# Incision Look OK?? Pics!



## Pilgrim123 (Jul 26, 2014)

Well, I don't think the vet will ever win a sewing competition, but the incision itself seems to be healing OK. 
By the way, one of the main reasons they ask you to keep your girl quiet for so long, with no running or jumping, is to allow all the really important stitches you can't see on the inside to heal. They're the ones that can cause all sorts of trouble if they fail.


----------



## Charliethree (Jul 18, 2010)

I would suggest listening to what your 'instincts' are telling you, taking her into your vet and getting her checked out is never a bad idea if you feel something is not 'quite right'. I am sure your vet will understand your concerns even if everything is fine.


----------



## mylissyk (Feb 25, 2007)

The incision looks to be healing ok.

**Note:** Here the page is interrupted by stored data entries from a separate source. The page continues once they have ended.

(* ===== verification/BlockQueueProps.v ===== *)
(** * BlockQueueProps: the correctness theorems of TPBlockQueue *)

From S2P Require Import Prelude Types BlockQueue BlockQueueSpec.
Import TPBlockQueue.

(** ** Sequences of operations *)

Inductive q_op (T : Type) :=
  | QPush (x : T) | QEmplace (x : T) | QPushBulk (xs : list T)
  | QPop | QPopBulk (count : Z)
  | QWaitPop | QWaitPopBulk (count : Z)
  | QWaitPopFor (late : bool) | QWaitPopBulkFor (late : bool) (count : Z)
  | QStop.
Arguments QPop {T}.
Arguments QPopBulk {T}.
Arguments QWaitPop {T}.
Arguments QWaitPopBulk {T}.
Arguments QWaitPopFor {T}.
Arguments QWaitPopBulkFor {T}.
Arguments QStop {T}.
Arguments QPush {T}.
Arguments QEmplace {T}.
Arguments QPushBulk {T}.

(** What the caller sees: how many elements went in, which came out, or that
    the call goes on waiting. *)
Inductive q_obs (T : Type) := Accepted (n : Z) | Taken (xs : list T) | Waits.
Arguments Accepted {T}.
Arguments Taken {T}.
Arguments Waits {T}.

Section ops.
Context {T : Type}.

Definition one (r : option T * TPBlockQueue.t T) : q_obs T * TPBlockQueue.t T :=
  (Taken (option_list r.1), r.2).
Definition many (r : list T * TPBlockQueue.t T) : q_obs T * TPBlockQueue.t T :=
  (Taken r.1, r.2).
Definition wait_obs {R} (f : R -> q_obs T * TPBlockQueue.t T) (q : TPBlockQueue.t T)
    (w : waited R) : q_obs T * TPBlockQueue.t T :=
  match w with Blocked => (Waits, q) | Ready r => f r end.

Definition run_q_op (op : q_op T) (q : TPBlockQueue.t T) : option (q_obs T * TPBlockQueue.t T) :=
  match op with
  | QPush x => '(ok, q) ← push x q; Some (Accepted (if (ok : bool) then 1 else 0), q)
  | QEmplace x => '(ok, q) ← emplace x q; Some (Accepted (if (ok : bool) then 1 else 0), q)
  | QPushBulk xs => '(n, q) ← pushBulk xs (Z.of_nat (length xs)) q; Some (Accepted n, q)
  | QPop => one <$> pop q
  | QPopBulk n => many <$> popBulk n q
  | QWaitPop => wait_obs one q <$> wait_pop q
  | QWaitPopBulk n => wait_obs many q <$> wait_popBulk n q
  | QWaitPopFor late => wait_obs one q <$> wait_pop_for late q
  | QWaitPopBulkFor late n => wait_obs many q <$> wait_popBulk_for late n q
  | QStop => Some (Accepted 0, stopWait q)
  end.

Fixpoint run_q_ops (ops : list (q_op T)) (q : TPBlockQueue.t T) :
    option (list (q_obs T) * TPBlockQueue.t T) :=
  match ops with
  | [] => Some ([], q)
  | op :: ops => '(o, q) ← run_q_op op q; '(os, q) ← run_q_ops ops q; Some (o :: os, q)
  end.

(** The same on the abstract queue: its elements and its stop flag. *)
Definition fifo_take (n : nat) (l : list T) : q_obs T * list T := (Taken (take n l), drop n l).
Definition fifo_wait (go : bool) (n : nat) (l : list T) : q_obs T * list T :=
  if go then fifo_take n l else (Waits, l).
Definition spec_q_op (L : nat) (op : q_op T) (s : list T * bool) : q_obs T * (list T * bool) :=
  let '(l, stopped) := s in
  let busy := bool_decide (l <> []) || stopped in
  match op with
  | QPush x | QEmplace x => let '(ok, l) := Fifo.push L x l in
                            (Accepted (if ok then 1 else 0), (l, stopped))
  | QPushBulk xs => let '(n, l) := Fifo.push_bulk L xs l in (Accepted (Z.of_nat n), (l, stopped))
  | QPop => let '(o, l) := fifo_take 1 l in (o, (l, stopped))
  | QPopBulk n => let '(o, l) := fifo_take (Z.to_nat n) l in (o, (l, stopped))
  | QWaitPop => let '(o, l) := fifo_wait busy 1 l in (o, (l, stopped))
  | QWaitPopBulk n => let '(o, l) := fifo_wait (busy || (n =? 0)) (Z.to_nat n) l in (o, (l, stopped))
  | QWaitPopFor late => let '(o, l) := fifo_wait (busy || late) 1 l in (o, (l, stopped))
  | QWaitPopBulkFor late n =>
      let '(o, l) := fifo_wait (busy || late || (n =? 0)) (Z.to_nat n) l in (o, (l, stopped))
  | QStop => (Accepted 0, (l, true))
  end.

Fixpoint spec_q_ops (L : nat) (ops : list (q_op T)) (s : list T * bool) :
    list (q_obs T) * (list T * bool) :=
  match ops with
  | [] => ([], s)
  | op :: ops => let '(o, s) := spec_q_op L op s in
                 let '(os, s) := spec_q_ops L ops s in (o :: os, s)
  end.

(** Arguments a caller can pass: lengths are [unsigned int]s. *)
Definition q_op_ok (op : q_op T) : Prop :=
  match op with
  | QPushBulk xs => Z.of_nat (length xs) < 2 ^ 32
  | QPopBulk n | QWaitPopBulk n | QWaitPopBulkFor _ n => 0 <= n
  | _ => True
  end.

(** ** Lemmas *)

(** An operation that has been computed, with the queue after it. *)
Ltac observe q := eexists _, q; split; [reflexivity|split; [reflexivity|assumption]].

Lemma run_q_op_spec L op q s :
  q_refines L q s -> q_op_ok op ->
  exists o q', run_q_op op q = Some (o, q') /\
    (spec_q_op L op s).1 = o /\ q_refines L q' (spec_q_op L op s).2.
Proof.
  intros Hr Hop. pose proof (push_refines L q s) as Hpush.
  pose proof (pushBulk_refines L q s) as Hbulk. pose proof (stop_refines _ _ _ Hr) as Hstop.
  destruct (take_one_refines _ _ _ Hr) as (q1 & H1 & Hr1).
  destruct (wait_pop_refines _ _ _ Hr) as (q2 & H2 & Hr2).
  pose proof (head_take1 s.1) as [Hhd _].
  assert (H0 : take (Z.to_nat 0) s.1 = [] /\ drop (Z.to_nat 0) s.1 = s.1) by done.
  unfold spec_q_op, fifo_wait, fifo_take. destruct s as [l stopped]; simpl in *.
  change (bool_decide (l <> []) || stopped) with (busy (l, stopped)).
  destruct op as [x|x|xs| |n| |n|late|late n|]; simpl in *.
  - destruct (Hpush x Hr) as (q' & -> & Hr'). simpl.
    revert Hr'. destruct (Fifo.push L x l). observe open_constr:(_).
  - rewrite emplace_push. destruct (Hpush x Hr) as (q' & -> & Hr'). simpl.
    revert Hr'. destruct (Fifo.push L x l). observe open_constr:(_).
  - destruct (Hbulk xs Hr Hop) as (q' & -> & Hr'). simpl. observe open_constr:(_).
  - unfold pop. rewrite H1. unfold one. simpl. rewrite Hhd. observe open_constr:(_).
  - unfold popBulk. destruct (Z.eqb_spec n 0) as [->|E]; [observe q|].
    destruct (take_bulk_refines _ _ _ n Hr Hop) as (q' & -> & Hr'). simpl. observe open_constr:(_).
  - rewrite H2. destruct (busy _); simpl; [|observe q]. unfold one. simpl.
    rewrite Hhd. observe open_constr:(_).
  - destruct (Z.eqb_spec n 0) as [->|E]; [rewrite orb_true_r; observe q|].
    destruct (wait_popBulk_refines _ _ _ n Hr ltac:(lia)) as (q' & -> & Hr').
    rewrite orb_false_r. destruct (busy _); simpl; [observe open_constr:(_)|observe q].
  - destruct (wait_pop_for_refines _ _ _ late Hr) as (q' & -> & Hr').
    destruct (busy _ || late); simpl; [|observe q]. unfold one. simpl.
    rewrite Hhd. observe open_constr:(_).
  - destruct (Z.eqb_spec n 0) as [->|E]; [rewrite !orb_true_r; observe q|].
    destruct (wait_popBulk_for_refines _ _ _ late n Hr ltac:(lia)) as (q' & -> & Hr').
    rewrite orb_false_r. destruct (busy _ || late); simpl; [observe open_constr:(_)|observe q].
  - observe open_constr:(_).
Qed.

(** ** Properties *)

(** C29: refinement.  Over any sequence of operations, waiting ones included,
    a queue behaves as a bounded first-in first-out queue with a stop flag:
    each call is defined, accepts what fits, returns the oldest elements in
    order, and waits exactly when the queue is empty, not stopped, and the
    time is not up. *)
Theorem queue_refines_fifo L ops (q : TPBlockQueue.t T) s :
  q_refines L q s -> Forall q_op_ok ops ->
  exists os q', run_q_ops ops q = Some (os, q') /\
    (spec_q_ops L ops s).1 = os /\ q_refines L q' (spec_q_ops L ops s).2.
Proof.
  revert q s. induction ops as [|op ops IH]; intros q s Hr Hops; simpl; [by exists [], q|].
  apply Forall_cons in Hops as [Hop Hops].
  destruct (run_q_op_spec L op q s Hr Hop) as (o & q1 & -> & Ho & Hr1). simpl.
  destruct (spec_q_op L op s) as [o' s']. simpl in *. subst o'.
  destruct (IH q1 s' Hr1 Hops) as (os & q2 & -> & Hos & Hr2). simpl.
  destruct (spec_q_ops L ops s') as [os' s'']. simpl in *. subst os'. by exists (o :: os), q2.
Qed.

(** A queue that is stopped hands out what it still holds.  A blocking
    [wait_pop] comes back without an element only when the queue is both
    stopped and empty. *)
Theorem queue_stop_drains L (q : TPBlockQueue.t T) s :
  q_refines L q s ->
  exists w, wait_pop q = Some w /\
    match w with
    | Blocked => s = ([], false)
    | Ready (None, _) => s = ([], true)
    | Ready (Some x, q') => exists l, s.1 = x :: l /\ q_refines L q' (l, s.2)
    end.
Proof.
  intros Hr. unfold wait_pop. rewrite (ready_busy _ _ _ Hr).
  destruct (take_one_refines _ _ _ Hr) as (q1 & -> & Hr1). destruct s as [[|x l] []]; simpl in *;
    eexists; (split; [reflexivity|]); simpl; eauto.
Qed.
End ops.

(** Construction.  For every capacity and node size that fit 32 bits
    (those of the library: a million tasks of 24 bytes) [init] is defined, asks
    for a block that is a multiple of 64 bytes and holds all nodes, and when it
    gets it builds an empty queue of that capacity. *)
Theorem queue_init {T} grant sizeofNode capacity (q : TPBlockQueue.t T) :
  memoryBlock q = None -> isStopped q = 0 -> 0 < capacity <= 1048576 -> 0 < sizeofNode <= 4032 ->
  sizeofNode * capacity <= blockBytes sizeofNode capacity /\
  blockBytes sizeofNode capacity mod 64 = 0 /\
  exists ok q', init grant sizeofNode capacity q = Some (ok, q') /\
    if ok then q_refines (Z.to_nat capacity) q' ([], false) else q' = q.
Proof.
  intros Hb Hs Hc Hn. assert (0 <= sizeofNode * capacity /\ sizeofNode * capacity + 63 < 2 ^ 32) as [H0 H1] by nia.
  destruct (blockBytes_spec _ _ H0 H1) as [Hlo Hal]. split; [lia|]. split; [done|].
  destruct (init_spec grant sizeofNode capacity q Hb Hs ltac:(lia) H0 H1 ltac:(lia))
    as (ok & q' & Hrun & Hres).
  exists ok, q'. split; [done|]. destruct ok; [|done]. by destruct Hres.
Qed.

(** The size of the block is computed in 32 bits, so [init] itself does
    not bound the capacity: with 24-byte nodes and the capacity below (above
    what [Config] allows) it gets a block of 64 bytes and writes outside it. *)
Theorem queue_init_overflow {T} (q : TPBlockQueue.t T) :
  memoryBlock q = None -> init (fun _ => true) 24 (2 ^ 29 + 1) q = None.
Proof.
  intros Hb. unfold init. rewrite Hb.
  replace (blockBytes 24 (2 ^ 29 + 1)) with 64 by (vm_compute; reflexivity). reflexivity.
Qed.

(** Destruction.  [release] is defined on every queue, destroys only
    constructed elements and leaves it as constructed, so that it can be
    initialised again. *)
Theorem queue_release {T} L (q : TPBlockQueue.t T) s :
  q_refines L q s ->
  exists q', release q = Some q' /\ memoryBlock q' = None /\ isStopped q' = 0.
Proof. intros [Hq _]. exact (release_spec L q s.1 Hq). Qed.

(** ** Witnesses *)

Definition w_queue0 : TPBlockQueue.t Z := TPBlockQueue 77 78 9 9.

Definition w_queue : TPBlockQueue.t Z :=
  match init (fun _ => true) 24 3 w_queue0 with Some (_, q) => q | None => w_queue0 end.

Lemma w_queue_ok : q_refines 3 w_queue ([], false).
Proof.
  destruct (init_spec (fun _ => true) 24 3 w_queue0) as (ok & q' & Hrun & Hres);
    [done|done|lia|lia|lia|lia|]. unfold w_queue. rewrite Hrun.
  destruct ok; [by destruct Hres|]. vm_compute in Hrun. discriminate.
Qed.

Definition w_q_ops : list (q_op Z) :=
  [QPush 1; QPushBulk [2; 3; 4]; QPop; QPush 5; QWaitPopBulk 2; QStop; QWaitPop; QWaitPop].

Lemma queue_refines_fifo_witness :
  exists q', run_q_ops w_q_ops w_queue
    = Some ([Accepted 1; Accepted 2; Taken [1]; Accepted 1; Taken [2; 3]; Accepted 0;
             Taken [5]; Taken []], q').
Proof.
  destruct (queue_refines_fifo 3 w_q_ops w_queue ([], false) w_queue_ok) as (os & q' & Hrun & Hos & _).
  - repeat constructor; simpl; lia.
  - exists q'. rewrite Hrun, <- Hos. vm_compute. reflexivity.
Defined.

Lemma queue_stop_drains_witness : wait_pop w_queue = Some Blocked.
Proof.
  destruct (queue_stop_drains 3 w_queue ([], false) w_queue_ok) as (w & Hrun & Hw).
  rewrite Hrun. destruct w as [|[[x|] q']]; [reflexivity| |discriminate].
  destruct Hw as (l & Hl & _). discriminate.
Defined.

Lemma queue_init_witness :
  blockBytes 24 10000 = 240000 /\
  exists ok q', init (fun n => n =? 240000) 24 10000 w_queue0 = Some (ok, q').
Proof.
  destruct (queue_init (fun n => n =? 240000) 24 10000 w_queue0) as (_ & _ & ok & q' & Hrun & _);
    [reflexivity|reflexivity|lia|lia|].
  split; [vm_compute; reflexivity|]. exists ok, q'. exact Hrun.
Defined.

Lemma queue_init_overflow_witness : init (fun _ => true) 24 (2 ^ 29 + 1) w_queue0 = None.
Proof. exact (queue_init_overflow w_queue0 eq_refl). Defined.

Lemma queue_release_witness :
  exists q', release w_queue = Some q' /\ memoryBlock q' = None /\ isStopped q' = 0.
Proof. exact (queue_release 3 w_queue ([], false) w_queue_ok). Defined.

The irritation I am seeing is actually the suture themselves irritating the skin where they go in. I think they could be removed now. I would take her to the vet and ask.

It's a little late for this comment, but it was really important that she NOT do any running and jumping for bare minimum a week after surgery, two would be better. The muscles and tissues on the INSIDE are NOT healed yet. It was really your job to crate her or baby gate her away from the kids activity to let her heal. Sorry for the lecture.


----------



## SJRdmn (Jun 8, 2017)

Pilgrim123 said:


> Well, I don't think the vet will ever win a sewing competition, but the incision itself seems to be healing OK.
> By the way, one of the main reasons they ask you to keep your girl quiet for so long, with no running or jumping, is to allow all the really important stitches you can't see on the inside to heal. They're the ones that can cause all sorts of trouble if they fail.


Haha, perfect response! He definitely should not expect a trophy any time soon.
I honestly didn't even think about the internal stitches. I may keep her in a bedroom if not her kennel if she won't promise to settle down. ;P 
Thank you for your help!


----------



## SJRdmn (Jun 8, 2017)

Charliethree: My instincts tell me she should be fine but a friend has been guilting me and saying it looks inflamed at the very least. I've felt all around her belly as I was told heat may indicate infection and it's as cool as a cucumber and she doesn't so much as blink, just smiles and wags as if I'm rubbing her belly so I'm assuming it isn't sore! 


mylissyk: I read a little bit about suture irritation. That does make sense! I just didn't want to assume that's what it was because I really couldn't find any pictures. 
I actually truly appreciate the lecture. I understand it was my duty to ensure she stays as relaxed as possible and I do feel like I have failed at that. I have kept her away from the kids as much as possible but I let her hang out a while when I feed her. The kids and Penny don't seem to understand why they can't play all day, every day even after a major surgery. I should have realized damage could easily be done within seconds and been more strict. I will definitely keep her away from them until the vet clears her.


----------



## mylissyk (Feb 25, 2007)

They have no idea anything has been done to them, they will run around like wild hares if we let them! I know it's not easy to curb a puppy's energy level, but after surgery it's for her own best interests. I'm sure she will be fine. Usually just a day after stitches are removed the irritation is gone.


----------



## SJRdmn (Jun 8, 2017)

Thank you all so much for your replies! You've been very helpful and definitely eased my worries!


----------